If human relationships do not work like this, how do they work? Why do I cook for someone and deeply enjoy the experience? Well, the first answer is quite the answer. We are social animals and we love socializing. It is part of our nature but our decisions when we want to socialize with others do not depend on a quid pro quo basis. I cannot answer for every one but for me, I just love my friends. I love sharing my time with people that I care about. It might sound like a romanticist approach but maybe, being logical and trying to find rationale in everything we do, might not be the most rational way to do things. Maybe every relationship is so unique that a generalization will only diminish its meaning.

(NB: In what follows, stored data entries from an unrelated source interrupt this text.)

(* ===== verification/ForkFacts.v ===== *)
(** What a fork holds: the facts of its source through a revision, as the
    transformation left them, after a creation that names the source. *)

From S2P Require Import Prelude Canonical Events Commands Receipts Format FormatFacts CommandIndex Disk Model Recovery JournalSpec.
From S2P Require Import RecoveryFacts Journal JournalFacts AppendFacts CrashFacts RangeFacts Projection ProjectionFacts ThreadIndex IndexFacts IndexReads.
From S2P Require Import OpenFacts Service LiveThread LiveFacts Store StoreFacts Fork.

Open Scope string_scope.
Open Scope list_scope.
Open Scope Z_scope.

(** * The facts a fork keeps *)

(** The fact a fork keeps of an event; an imported event becomes an item. *)
Definition kept_fact (inputs : ForkInputs) (item : ItemId) (body : ThreadEventBody) : option ThreadEventBody :=
  match body with
  | ThreadCreated _ _ _ | ThreadArchived _ | TranscriptHeadMoved _ _ _ | ExternalHistoryImported _ _ _ _ _ _ _ => None
  | OpaqueImportedEvent _ original_type payload =>
      Some (TranscriptItemCreated item None OpaqueImported (InlineText (fi_import_text inputs original_type payload)))
  | body => Some body
  end.

(** The events a command adds to a thread that exists. *)
Definition added_bodies (command : ThreadCommand) : list ThreadEventBody :=
  if is_create command then [] else event_bodies command.

Lemma replay_command_kept inputs item body :
  added_bodies <$> replay_command inputs item body = (fun fact => [fact]) <$> kept_fact inputs item body.
Proof. by destruct body. Qed.

(** A fact of the model's context rests on the revision before it. *)
Definition rebase_fact (revision : ThreadRevision) (body : ThreadEventBody) : ThreadEventBody :=
  match body with
  | ModelContextBaselineReplaced _ summary retained_item_ids => ModelContextBaselineReplaced revision summary retained_item_ids
  | ModelContextSnapshotReplaced _ snapshot => ModelContextSnapshotReplaced revision snapshot
  | body => body
  end.

Lemma rebase_added revision inputs item body command :
  replay_command inputs item body = Some command ->
  added_bodies (rebase_fork_command revision command) = map (rebase_fact revision) (added_bodies command).
Proof. destruct body; cbn; intros E; try discriminate E; injection E as <-; done. Qed.

(** Consecutive facts, rebased from a revision on. *)
Fixpoint rebased_facts (revision : Z) (facts : list ThreadEventBody) : list ThreadEventBody :=
  match facts with
  | [] => []
  | fact :: facts => rebase_fact (revision_of revision) fact :: rebased_facts (revision + 1) facts
  end.

Section Facts.
Context `{External, JsonCodec, SqliteLaws} (root : string) (tid : ThreadId).

Definition Transform : Type := list ThreadCommand -> ThreadCommand -> result ThreadStoreError (option ThreadCommand).
Definition keep_commands : Transform := fun _ command => Ok (Some command).

(** What the records of a whole replay add after a revision, under a transformation. *)
Fixpoint replay_facts (transform : Transform) (revision : Z) (seen : list ThreadCommand) (records : list ForkReplayRecord)
    : option (list ThreadEventBody) :=
  match records with
  | ReplayCommand _ command :: records =>
      let command := rebase_fork_command (revision_of revision) command in
      match transform seen command with
      | Ok (Some transformed) =>
          let added := added_bodies transformed in
          app added <$> replay_facts transform (revision + len added) (seen ++ [command]) records
      | Ok None => replay_facts transform revision (seen ++ [command]) records
      | Err _ => None
      end
  | ReplayComplete :: _ => Some []
  | _ => None
  end.

(** * The stream of records *)

(** The record of each event through a revision. *)
Definition stream_records (inputs : ForkInputs) (through : ThreadRevision) (es : list ThreadEventEnvelope)
    : list ForkReplayRecord :=
  omap (fun e => if rev through <? rev (ev_revision e) then None else fst (fork_record inputs e)) es.

Definition incomplete (records : list ForkReplayRecord) : Prop := ReplayComplete ∉ records.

A few friends have expressed that relationships actually work this way, that every human relationship is basically like a business agreement and you get what you give. A friend even suggested that a mother enjoys milking her baby because it is biologically beneficial for her. Another friend expressed his views on the topic and said roughly, “I always thought about this and I assume people always think what they are going to get out of a relationship, always,”. This thinking is not totally baseless, there are, after all, many people who approach human relationships in a transactional manner. And regarding the baby-mother example, this one is not exactly a full-grown human relationship. One party cannot meet its needs on its own and dependent on its mom, and there’s more to it in our evolutionary history than how we see and think about parental relationships.

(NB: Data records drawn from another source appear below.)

(** * The context of a turn *)

Record ModelSpec := {
  ms_slug : string;
  ms_provider_id : option string;
  ms_context_window : option u64;
  ms_input_modalities : list string
}.

Record EffectivePermissions := { ep_write : bool; ep_network : bool; ep_approval_required : bool }.

Inductive CollaborationMode := ReadOnly | WorkspaceWrite | FullAccess.

Record TurnFeatures := { ft_streaming : bool; ft_tool_calls : bool }.

Record TurnContext := {
  cx_turn_id : string;
  cx_thread_id : string;
  cx_trace_id : string;
  cx_model : ModelSpec;
  cx_reasoning : option string;
  cx_service_tier : option string;
  cx_permissions : EffectivePermissions;
  cx_collaboration_mode : CollaborationMode;
  cx_cwd : option string;
  cx_tools : list ToolSpec;
  cx_features : TurnFeatures;
  cx_initial_prompt_items : list PromptItem
}.

Definition context_new (turn_id thread_id trace_id : string) (model : ModelSpec) : TurnContext :=
  {| cx_turn_id := turn_id; cx_thread_id := thread_id; cx_trace_id := trace_id; cx_model := model;
     cx_reasoning := None; cx_service_tier := None;
     cx_permissions := {| ep_write := false; ep_network := false; ep_approval_required := true |};
     cx_collaboration_mode := FullAccess; cx_cwd := None; cx_tools := [];
     cx_features := {| ft_streaming := true; ft_tool_calls := true |}; cx_initial_prompt_items := [] |}.

Definition replace_initial_prompt (prompt_items : list PromptItem) (ctx : TurnContext) : TurnContext :=
  {| cx_turn_id := cx_turn_id ctx; cx_thread_id := cx_thread_id ctx; cx_trace_id := cx_trace_id ctx;
     cx_model := cx_model ctx; cx_reasoning := cx_reasoning ctx; cx_service_tier := cx_service_tier ctx;
     cx_permissions := cx_permissions ctx; cx_collaboration_mode := cx_collaboration_mode ctx; cx_cwd := cx_cwd ctx;
     cx_tools := cx_tools ctx; cx_features := cx_features ctx; cx_initial_prompt_items := prompt_items |}.

(** [TurnInput]: the field [prompt_items]. *)
Record TurnInput := Input { input_prompt_items : list PromptItem }.

Record RoundSettings := { rs_model : ModelSpec; rs_reasoning : option string; rs_service_tier : option string }.

Record ModelRequest := {
  rq_turn_id : string;
  rq_round : u64;
  rq_settings : RoundSettings;
  rq_prompt : list PromptItem
}.

(** [SteeringMessage]: the field [prompt_items]. *)
Record SteeringMessage := Steering { steering_prompt_items : list PromptItem }.

Inductive SteeringControl :=
  | SteeringContinue
  | SteeringRetryWithoutModelRequest
  | SteeringStopWithoutModelRequest (message : TurnCompletionMessage).

Record SteeringDrain := { dr_messages : list SteeringMessage; dr_control : SteeringControl }.

(** * What hooks decide, and what they are shown *)

Inductive TurnStartDecision :=
  | StartProceed
  | ReplaceInitialPrompt (prompt_items : list PromptItem)
  | StartAbort (reason : TurnError).

Inductive ContextPressureDecision :=
  | PressureProceed
  | Compacted (prompt_items : list PromptItem) (transcript_items : list TurnItem)
  | PressureAbort (reason : TurnError).

Inductive PrepareContextDecision :=
  | Prepared (items : list PromptItem)
  | PrepareStop (message : TurnCompletionMessage)
  | PrepareAbort (reason : TurnError).

Inductive SteeringDecision := InjectAndContinue | DropAndContinue.

Inductive ToolDecision := Allow | Block (reason : string) | Modify (call : ToolCall).

Inductive ToolResultDecision := AsIs | Rewrite (result : ToolResult) | Terminate (result : ToolResult).

Inductive RoundPromptUpdate := UpdateReuse | UpdateReplace (prompt_items : list PromptItem).

Inductive RoundDecision :=
  | RoundContinue (prompt_update : RoundPromptUpdate)
  | RoundStop (message : TurnCompletionMessage)
  | RoundAbort (reason : TurnError).

Record RoundAdjustment := { ra_model : option ModelSpec; ra_reasoning : option string }.

Inductive PrepareNextRoundDecision := NextReuse | NextAdjust (adjustment : RoundAdjustment).

Inductive TurnStopDecision := StopComplete | StopContinueTurn | StopAbort (reason : TurnError).

Inductive TurnCompletionDecision := CompletionComplete | CompletionWantsFollowup.

Record ContextPressureView := { pv_usage : TokenLedger; pv_context_window : option u64 }.
Record PrepareContextView := { cv_ctx : TurnContext; cv_transcript_delta : list TurnItem; cv_input : TurnInput }.
Record ToolCallView := { kv_call : ToolCall; kv_permissions : EffectivePermissions }.
Record ToolResultView := { rv_call : ToolCall; rv_result : ToolResult }.
Record RoundOutcomeView := { ov_outcome : RoundOutcome; ov_usage : TokenLedger }.
Record TurnStopView := { sv_ctx : TurnContext; sv_last_agent_message : option string }.

(** * Prompts *)

Inductive PromptProjection := Include (item : PromptItem) | RuntimeOnly.

Definition append_to (projection : PromptProjection) (prompt : list PromptItem) : list PromptItem :=
  match projection with Include item => prompt ++ [item] | RuntimeOnly => prompt end.

Definition prompt_projection_from_turn_item (item : TurnItem) : PromptProjection :=
  match item with
  | ItemAssistantText _ text => Include (PromptAssistantText text)
  | ItemReasoning _ _ => RuntimeOnly
  | ItemToolCall call => Include (PromptToolCall (tc_id call) (tc_name call) (tc_arguments call))
  | ItemToolStarted _ _ | ItemToolProgress _ _ => RuntimeOnly
  | ItemToolResult result => Include (PromptToolResult (tr_call_id result) (tr_content result) (tr_status result))
  | ItemSystemText text => Include (PromptSystemText text)
  | ItemUserText text => Include (PromptUserText text)
  end.

Definition build_initial_prompt (ctx : TurnContext) (input : TurnInput) : list PromptItem :=
  cx_initial_prompt_items ctx ++ input_prompt_items input.

Definition build_round_prompt (prompt_base : list PromptItem) (st : TurnState) : list PromptItem :=
  fold_left (fun prompt item => append_to (prompt_projection_from_turn_item item) prompt)
    (st_transcript_delta st) prompt_base.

Human relationships are complex even though one could possibly find rationale for his or her own relationships and try to generalize his or her hypothesis for every human relationship as I once did. After all, if human relationships were so simple and typical, most people would not seek advice from many different councilors to solve their problems. And emotionally stable, sane people would only excel at human relationships, but again, neither is the case. Humans are so unique. Our relationships are so unique. Everything about us is so unique. What’s not unique is, however, my obsession with science and reason. Most people share that obsession in twenty-first century.